Aos poucos vem sendo escrita a história do livro no Brasil. E um dos capítulos centrais dessa narrativa é a complexa figura do editor, capaz de definir padrões, gostos e direções que interferem em profundidade na formação do público leitor. Nesse campo específico, há mais de 20 anos que a coleção Editando o editor, dirigida por Jerusa Pires Ferreira e Plínio Martins Filho e publicada pela Edusp, tem trazido para nosso mercado editorial uma experiência singular e pouco explorada no que se refere a conhecer o que cada convidado pensa do livro e como se tornou editor. Sem conhecer as perguntas, vamos lendo a história de editores importantes como Jacó Guinsburg, Ênio Silveira, Jorge Zahar e Samuel Leon, alguns ainda em atuação no mercado editorial. Uma coleção que prima por um texto por vezes descontraído, inclusive mostrando casos curiosos, que nos levam a pensar que ser editor muitas vezes não é algo que surgiu de forma planejada, mas muito pelo amor que esses autores singulares desenvolveram pelo livro.

A coleção da Edusp chega agora a seu nono volume, e o editor convidado é o ouro-pretano Guilherme Mansur. A escolha é particularmente significativa pela diferença em relação aos outros editores convidados: Guilherme desenvolveu, ao longo de décadas, um trabalho editorial à margem do mercado, não apenas pela opção gráfica adotada, como também pelas reduzidas tiragens e pelos títulos escolhidos. E se dedicou a um campo praticamente marginal nos catálogos das grandes editoras: a poesia. O que “prova” que tamanho não é documento, quantidade não é qualidade.

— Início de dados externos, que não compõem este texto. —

(** ** Instances on the sample data *)

Lemma track_respects_quota_witness :
  exists u1,
    users (track_all [chat_call 10; chat_call 20; chat_call 30] sample_state).1 !! "u1"
    = Some u1
    /\ promptsPerMonth (usageQuota u1) = 2
    /\ promptsUsed (usageQuota u1) <= promptsPerMonth (usageQuota u1).
Proof.
  apply (track_respects_quota [chat_call 10; chat_call 20; chat_call 30]
           sample_state "u1" sample_user).
  - reflexivity.
  - discriminate.
  - simpl. lia.
Defined.

Lemma rollover_idempotent_witness :
  promptsUsed (Subscription.rollover 2000 sample_quota) = 0
  /\ resetDate (Subscription.rollover 2000 sample_quota) = 2000 + THIRTY_DAYS
  /\ 2000 < resetDate (Subscription.rollover 2000 sample_quota)
  /\ lastResetDate (Subscription.rollover 2000 sample_quota) = None
  /\ promptsPerMonth (Subscription.rollover 2000 sample_quota) = 75.
Proof.
  apply (rollover_idempotent 2000 sample_quota sample_user).
  simpl. lia.
Defined.

Lemma tier_change_applies_policy_witness :
  exists user1,
    users (Subscription.update
             (Subscription.mkUpdateRequest "u1" "enterprise" "active" None None)
             spent_state).1 !! "u1" = Some user1
    /\ entitled_as ENTERPRISE user1
    /\ status (subscription user1) = ACTIVE
    /\ promptsUsed (usageQuota user1) = 2
    /\ Subscription.update_status
         (Subscription.update
            (Subscription.mkUpdateRequest "u1" "enterprise" "active" None None)
            spent_state).2 = 200.
Proof.
  destruct (tier_change_applies_policy ENTERPRISE) as (_ & _ & _ & Hput & _).
  apply (Hput ACTIVE (Subscription.mkUpdateRequest "u1" "enterprise" "active" None None)
           spent_state spent_user).
  - discriminate.
  - reflexivity.
  - reflexivity.
  - reflexivity.
Defined.

Lemma expired_forces_basic_witness :
  exists user1,
    users (Webhooks.processEvent 5000
             (mkWebhookEvent "subscription.expired" (Some expired_data)) unlimited_state)
      !! "u2" = Some user1
    /\ status (subscription user1) = EXPIRED
    /\ endDate (subscription user1) = Some 5000
    /\ tier (subscription user1) = FAN
    /\ features user1 = config_features (TierPolicy FAN)
    /\ features user1 = ["chat"; "agent"; "codeCompletion"]
    /\ promptsPerMonth (usageQuota user1) = config_promptsPerMonth (TierPolicy FAN)
    /\ promptsPerMonth (usageQuota user1) = 75.
Proof.
  apply (expired_forces_basic 5000 expired_data unlimited_state "u2" unlimited_user).
  reflexivity.
Defined.

Lemma promptsRemaining_by_route_witness :
  (exists view,
     get_quota (Subscription.get 500 "u2" unlimited_state) = Some view
     /\ qv_promptsRemaining view = -1 - 7
     /\ (0 < 7 -> qv_promptsRemaining view < -1))
  /\ (exists view,
        (track 500 "e" (mkTrackRequest "u2" "chat" "chat" no_metadata) unlimited_state).2
        = TrackOk "e" view
        /\ qv_promptsPerMonth view = -1
        /\ qv_promptsUsed view = 7 + 1
        /\ qv_promptsRemaining view = -1)
  /\ (exists view,
        track_quota
          (track 500 "e" (mkTrackRequest "u1" "chat" "chat" no_metadata) spent_state).2
        = Some view
        /\ qv_promptsPerMonth view = 2
        /\ qv_promptsUsed view = 2
        /\ qv_promptsRemaining view = 0).
Proof.
  destruct (promptsRemaining_by_route 500 unlimited_state) as (_ & _ & _ & H & _).
  destruct (H "u2" unlimited_user 7) as (Hget & _ & _ & Htrack).
  - discriminate.
  - reflexivity.
  - reflexivity.
  - reflexivity.
  - split; [exact Hget |]. split.
    + apply (Htrack "e" (mkTrackRequest "u2" "chat" "chat" no_metadata)).
      * reflexivity.
      * reflexivity.
      * simpl. by left.
    + destruct (promptsRemaining_by_route 500 spent_state) as (_ & _ & _ & _ & H5).
      destruct (H5 "e" (mkTrackRequest "u1" "chat" "chat" no_metadata) spent_user)
        as (view & Hview & Hppm & _ & _ & H429 & _).
      * reflexivity.
      * reflexivity.
      * simpl. by left.
      * exists view. split; [exact Hview |]. split; [exact Hppm |].
        destruct H429 as (_ & _ & Hused & Hrem); [reflexivity |].
        split; [exact Hused | exact Hrem].
Defined.

Lemma webhook_signed_body_already_parsed_witness :
  Webhooks.godaddy_subscription sample_hmac sample_parse (mkEnv (Some "whsec")) 5000
    (mkWebhookRequest (Some (sample_hmac "whsec" "{expired sub_2}"))
       (ParsedBody "[object Object]"))
    unlimited_state
  = (unlimited_state, WebhookProcessingFailed)
  /\ Webhooks.godaddy_subscription sample_hmac sample_parse (mkEnv (Some "whsec")) 5000
       (mkWebhookRequest (Some "forged") (ParsedBody "[object Object]"))
       unlimited_state
     = (unlimited_state, WebhookProcessingFailed).
Proof.
  split.
  - destruct (webhook_signed_body_already_parsed sample_hmac sample_parse "whsec"
                (sample_hmac "whsec" "{expired sub_2}") "[object Object]" 5000
                unlimited_state) as (_ & H & _).
    + discriminate.
    + discriminate.
    + exact H.
  - destruct (webhook_signed_body_already_parsed sample_hmac sample_parse "whsec"
                "forged" "[object Object]" 5000 unlimited_state) as (_ & H & _).
    + discriminate.
    + discriminate.
    + exact H.
Defined.


(** ** Further properties of the usage routes *)

(** A run of counted calls on an unlimited quota: none is refused, and the
    counter still advances by one per call. *)
Theorem track_unlimited_never_refused (userId : string) (calls : list TrackCall)
    (st : State) (u : IUser) :
  userId <> "" ->
  users st !! userId = Some u ->
  promptsPerMonth (usageQuota u) = -1 ->
  Forall (counted_call userId (features u)) calls ->
  Forall (fun r => track_status r = 200) (track_all calls st).2
  /\ exists u1,
       users (track_all calls st).1 !! userId = Some u1
       /\ promptsPerMonth (usageQuota u1) = -1
       /\ promptsUsed (usageQuota u1) = promptsUsed (usageQuota u) + Z.of_nat (length calls).
Proof.
  intros Hid. revert st u.
  induction calls as [| c rest IH]; intros st u Hu Hunl Hcalls.
  - split; [constructor |]. exists u. simpl. repeat split; try done. lia.
  - apply Forall_cons in Hcalls as [Hc Hrest].
    rewrite track_all_cons. simpl.
    destruct c as [now eventId req]. unfold track_call. simpl.
    assert (tr_userId req = userId) as Hreq by apply Hc. subst userId.
    destruct (track_counted_ok now eventId req st u Hc Hid Hu) as [Hst Hr]; [by left |].
    destruct (IH (track now eventId req st).1 (consume now u))
      as [Hok (u1 & Hu1 & Hunl1 & Hused)].
    + rewrite Hst. apply lookup_insert_eq.
    + done.
    + done.
    + split; [by constructor |].
      exists u1. repeat split; try done. rewrite Hused. simpl length.
      rewrite Nat2Z.inj_succ. simpl. lia.
Qed.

Com edições primorosas e inusitadas, Guilherme foi constituindo um catálogo de alto valor editorial, objeto de desejo para qualquer bibliófilo.

A variedade, mesmo em um conjunto pequeno de realizações, salta aos olhos. As edições reúnem livros, plaquetes, cartões, cartazes, envelopes, estojos, folhas volantes. Os processos, centralizados na composição em tipos móveis, também fizeram uso de linotipia, clichê e imagens digitais. As letras privilegiadas foram tipos clássicos, como Garamond. Os tamanhos variados dos livros e plaquetes também foram compostos em papéis inesperados ou inovadores, como o emprego de papel artesanal em algumas edições numa época em que ninguém trabalhava assim, ou o papel fantasia para o projeto das Chuvas de Poesia. As edições, por vezes, trouxeram cadernos soltos, em outras, folhas foram grampeadas ou costuradas. O conjunto de textos e autores também deixa clara a orientação editorial de Guilherme: Augusto de Campos, Haroldo de Campos, Décio Pignatari, Paulo Leminski, Josely Vianna Batista, Júlio Castañon Guimarães, Régis Bonvicino, para citar alguns nomes, além de trabalhos do próprio editor.

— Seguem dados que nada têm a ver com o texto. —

(* ===== verification/_CoqProject ===== *)
-Q . S2P
Prelude.v
Text.v
Resp.v
Glob.v
F64.v
Rounding.v
Decimals.v
Store.v
StoreStrings.v
StoreLists.v
StoreStreams.v
StoreSortedSets.v
StoreSteps.v
Command.v
StoreCommands.v
Geo.v
Places.v
Families.v
StoreSafety.v
Users.v
Channels.v
Config.v
Replicas.v
Transactions.v
Aof.v
Rdb.v
RdbEnds.v
Dispatch.v
Replies.v
Alike.v
Twins.v
Owing.v
Sessions.v
Connection.v
ReplicaSide.v
Joining.v
Startup.v
Histories.v
Accounts.v
Durability.v
Interleaving.v
Converging.v
Reference.v
Testing.v
TestsResp.v
TestsGlob.v
TestsChannels.v
TestsServer.v
TestsUsers.v
TestsStrings.v
TestsCommands.v
TestsConfig.v
TestsReplica.v
TestsAof.v
TestsRdb.v
TestsSortedSets.v
TestsZCommands.v
TestsAcl.v
TestsPubsub.v
TestsGeo.v
Playing.v
ScenariosStore.v
ScenariosStreams.v
ScenariosSorted.v
ScenariosSessions.v
ScenariosReplication.v
ScenariosRecord.v
ScenariosDataset.v
ScenariosFollowing.v
ScenariosHeard.v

Todas essas atuações, muito variadas, fazem com que pensemos o quanto a escolha de um editor está também muito próxima de sua biografia.
No caso de Guilherme Mansur, ele cresceu no ambiente de uma gráfica, o que contribuiu de alguma forma para seu gosto e interesse pelo livro, claro; a tipografia, os tipos móveis deram ao menino um amor pelas letras que se vê até hoje em tudo que ele produz. Não à toa, Haroldo de Campos o chamava de tipoeta. É certo que o leitor, ao ler esse novo volume, perceberá que, de fato, o “tipoeta” aparece de forma intimista, em que vida e obra se mesclam nesse tipógrafo-poeta-editor. E que não se limitou ao campo dos livros e plaquetes, ao criar uma ponte entre a tipografia e as artes plásticas com instalações realmente singulares, ou como designer de jornais, como o Suplemento literário de Minas Gerais, sob as editorias de Carlos Ávila e Anelito de Oliveira. Tudo se alinha nas suas falas, cujo roteiro e pesquisa ficaram sob a coordenação da poeta Simone Homem de Mello, que, aliás, organizou de maneira exemplar essa nona edição da coleção.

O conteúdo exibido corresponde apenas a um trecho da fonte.